#### MATERIAL FOR THIS EXERCISE
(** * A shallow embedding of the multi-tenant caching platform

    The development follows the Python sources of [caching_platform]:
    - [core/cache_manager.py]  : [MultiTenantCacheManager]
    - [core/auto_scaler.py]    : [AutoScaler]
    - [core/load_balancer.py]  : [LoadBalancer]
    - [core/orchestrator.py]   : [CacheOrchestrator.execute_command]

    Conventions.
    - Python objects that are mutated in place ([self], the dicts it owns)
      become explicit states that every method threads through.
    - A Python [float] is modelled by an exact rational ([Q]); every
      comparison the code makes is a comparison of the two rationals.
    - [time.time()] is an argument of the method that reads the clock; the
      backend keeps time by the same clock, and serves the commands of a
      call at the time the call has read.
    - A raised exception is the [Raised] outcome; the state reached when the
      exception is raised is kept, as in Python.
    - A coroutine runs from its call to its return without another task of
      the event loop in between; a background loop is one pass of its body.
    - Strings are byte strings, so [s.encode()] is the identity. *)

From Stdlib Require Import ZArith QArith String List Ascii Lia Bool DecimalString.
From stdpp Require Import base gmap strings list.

#### TASK
Each line in the listing above that includes "method" is to be copied.

#### SOLVED PROBLEM
      become explicit states that every method threads through.
    - [time.time()] is an argument of the method that reads the clock; the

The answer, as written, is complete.